Fig. 2.

Cellular regulation of DNA methylation. DNA methylation influences neoplastic cell's metabolism and vice versa. (A) Glycolysis is regulated by, among others, the HIF1 pathway. A crucial TSG of this pathway, VHL, has been shown to be epigenetically silenced in hematological malignancies. See text for more details. (B) SAM is the substrate needed by DNMTs in order to methylate the DNA, and it is one of the limiting aspects that favors DNMT impairment in tumors. SAM is then converted to SAH, which usually accumulates and acts as an inhibitor of the process in the normal product‐negative regulation of the enzyme function. See text for more details. (C) Although the tumor cell prefers to transform glucose into lactate to rapidly obtain ATP, intermediate metabolites and redox power, TCA cycle intermediates play an important role in methylation as several of them act upon TET demethylases. TET enzymes use α‐KG as a substrate to actively demethylate DNA, and, as SAM, it is rather limited in the tumor cell. α‐KG can be transformed into 2‐HG by mutated forms of IDH1 or IDH2, which acts as a competitor of α‐KG and impairs TET function.
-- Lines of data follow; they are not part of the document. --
(** *** The dispatcher *)

Lemma respondTo_calls data err routeTemplate r_Method (w : World) :
  let path := strings.TrimSuffix routeTemplate "/" in
  let isPartial := match data with Nil => false | _ => true end in
  ∃ cs res err',
    calls (respondTo clock Error data err routeTemplate r_Method w).2
      = calls w ++ cs ++ [Respond res err'] ∧
    Forall (λ c, logOrFault path r_Method c ∨ ∃ msg, c = WithErrorMessage msg)
           cs ∧
    increments cs = match err with
                    | None | Some EntityAlreadyExists => 0%nat
                    | Some e => faults isPartial e
                    end ∧
    (err' = None ↔ err = None).
Proof.
  intros path isPartial. unfold respondTo, bind.
  fold path. fold isPartial.
  destruct err as [e|].
  2: { exists [], (match data with
                   | types_Response res => AddressOf res
                   | types_Raw d => Same d
                   | Nil | OtherData _ => NewResponse data
                   | _ => Same data
                   end), None.
       split_and!; [| constructor | reflexivity | done].
       by destruct data. }
  assert (Hrun : e ≠ EntityAlreadyExists →
    ∃ cs res err',
      calls ((let '(a, w') :=
                let '(a, w') := processErrors e path r_Method isPartial w in
                let '(a0, w'0) := err_Error Error e w' in
                let '(_, w'1) := emit (WithErrorMessage a0) w'0 in
                ret (Some (asError a)) w'1 in
              match data with
              | types_Response res => emit (Respond (AddressOf res) a)
              | types_Raw Data => emit (Respond (Same Data) a)
              | Nil | OtherData _ => emit (Respond (NewResponse data) a)
              | _ => emit (Respond (Same data) a)
              end w')).2 = calls w ++ cs ++ [Respond res err'] ∧
      Forall (λ c, logOrFault path r_Method c ∨ ∃ msg, c = WithErrorMessage msg)
             cs ∧
      increments cs = faults isPartial e ∧ (err' = None ↔ Some e = None)).
  { intros _.
    destruct (processErrors_calls e path r_Method isPartial w)
      as (cs & Hc & Hf & Hn).
    destruct (processErrors e path r_Method isPartial w) as [m w1].
    cbn in Hc. unfold err_Error, emit, ret. cbn.
    exists (cs ++ [WithErrorMessage (Error (store w1) e)]),
           (match data with
            | types_Response res => AddressOf res
            | types_Raw d => Same d
            | Nil | OtherData _ => NewResponse data
            | _ => Same data
            end), (Some (asError m)).
    split_and!.
    - destruct data; cbn; rewrite Hc, <- !app_assoc; reflexivity.
    - apply Forall_app. split.
      + eapply Forall_impl; [exact Hf | cbn; auto].
      + constructor; [right; eauto | constructor].
    - rewrite increments_app, Hn. cbn. lia.
    - split; discriminate. }
  destruct e; try (apply Hrun; discriminate).
  exists [], (match data with
              | types_Response res => AddressOf res
              | types_Raw d => Same d
              | Nil | OtherData _ => NewResponse data
              | _ => Same data
              end), (Some EntityAlreadyExists).
  split_and!; [| constructor | reflexivity | split; discriminate].
  by destruct data.
Qed.
(** What one [get_output(timeout=1)] does to the stream of inbound messages,
    to the clock and to the size of what is left. *)
Lemma get_output_spec c w m c1 w1 :
  get_output 1 c w = (m, c1, w1) ->
  (now w <= now w1 <= now w + second)%N /\
  ((inbound c w = m :: inbound c1 w1 /\
    (List.length (messages c1) + List.length (pending w1)
       < List.length (messages c) + List.length (pending w))%nat)
   \/
   (m = JNull /\ inbound c1 w1 = inbound c w /\ messages c1 = [] /\
    now w1 = (now w + second)%N /\
    (List.length (messages c1) + List.length (pending w1)
       <= List.length (messages c) + List.length (pending w))%nat)).
Proof.
  unfold get_output, queue_get, block.
  destruct (run_thread nonempty (second * 1) c (now w) (thread_alive w)
              (close_latency w) (pending w)) as [c' w'] eqn:Hrun.
  pose proof (run_thread_inbound _ _ _ _ _ _ _ _ _ Hrun) as Hin.
  pose proof (run_thread_clock _ _ _ _ _ _ _ _ _ Hrun) as Hclk.
  pose proof (run_thread_nonempty _ _ _ _ _ _ _ _ Hrun) as [Hlen Hdone].
  rewrite N.mul_1_r in *.
  fold (inbound c w) in Hin.
  destruct (messages c') as [|m' q] eqn:Hq.
  - intros [= <- <- <-]. split; [exact Hclk|right].
    destruct Hdone as [Hne|[_ Hnow]]; [congruence|].
    simpl in Hlen. repeat split; auto. rewrite Hq. simpl. lia.
  - intros [= <- <- <-]. split; [exact Hclk|left].
    unfold inbound in *. rewrite Hq in Hin. simpl in *. split; [auto|lia].
Qed.

Lemma wait_loop_terminates fuel :
  forall expected start timeout acc c w,
    (start <= now w)%N ->
    (List.length (messages c) + List.length (pending w)
       + steps_left (now w - start) timeout < fuel)%nat ->
    exists r, wait_loop fuel expected start timeout acc c w = Some r.
Proof.
  induction fuel as [|fuel IH]; intros expected start timeout acc c w Hstart Hfuel;
    [lia|].
  cbn [wait_loop].
  destruct (Z.of_N (now w - start) <? timeout * Z.of_N second)%Z eqn:Hcond;
    [|eauto].
  apply Z.ltb_lt in Hcond.
  destruct (get_output 1 c w) as [[m c1] w1] eqn:Hget.
  apply get_output_spec in Hget as [Hclk Hcase].
  assert (Hnext : (List.length (messages c1) + List.length (pending w1)
                   + steps_left (now w1 - start) timeout < fuel)%nat).
  { pose proof (steps_left_mono (now w - start) (now w1 - start) timeout
                  ltac:(lia)) as Hmono.
    destruct Hcase as [[_ Hlt]|(_ & _ & _ & Hnow & Hle)]; [lia|].
    pose proof (steps_left_second (now w - start) timeout Hcond) as Hsec.
    replace (now w1 - start)%N with (now w - start + second)%N by lia.
    lia. }
  assert (Hstart1 : (start <= now w1)%N) by lia.
  destruct (truthy m).
  - destruct (given expected) as [expected'|].
    + destruct (get m "data" (JStr EmptyString)) as [data|e]; [|eauto].
      destruct (contains expected' (str data)); [eauto|].
      apply IH; assumption.
    + apply IH; assumption.
  - apply IH; assumption.
Qed.

Lemma removelast_cons_Forall {A} (P : A -> Prop) x l :
  P x -> Forall P (removelast l) -> Forall P (removelast (x :: l)).
Proof.
  intros Hx Hl. destruct l as [|y l]; [constructor|].
  change (removelast (x :: y :: l)) with (x :: removelast (y :: l)).
  constructor; assumption.
Qed.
SDH and FH might be silenced in hematological malignancies, which originates an accumulation of succinate and fumarate, which together with 2‐HG act as TET inhibitors in the cell. (D) Due to the increase in nutrient uptake, hypoxic conditions, redox stress, and environment acidification, the tumor cell creates an environment, which enhances tumor survival while it dampens immune cell activation, that is, favoring macrophage M2 polarization or Treg phenotype. 3PG, 3‐phosphoglycerate; G6P, glucose‐6‐phosphate; α‐KG, α‐ketoglutarate.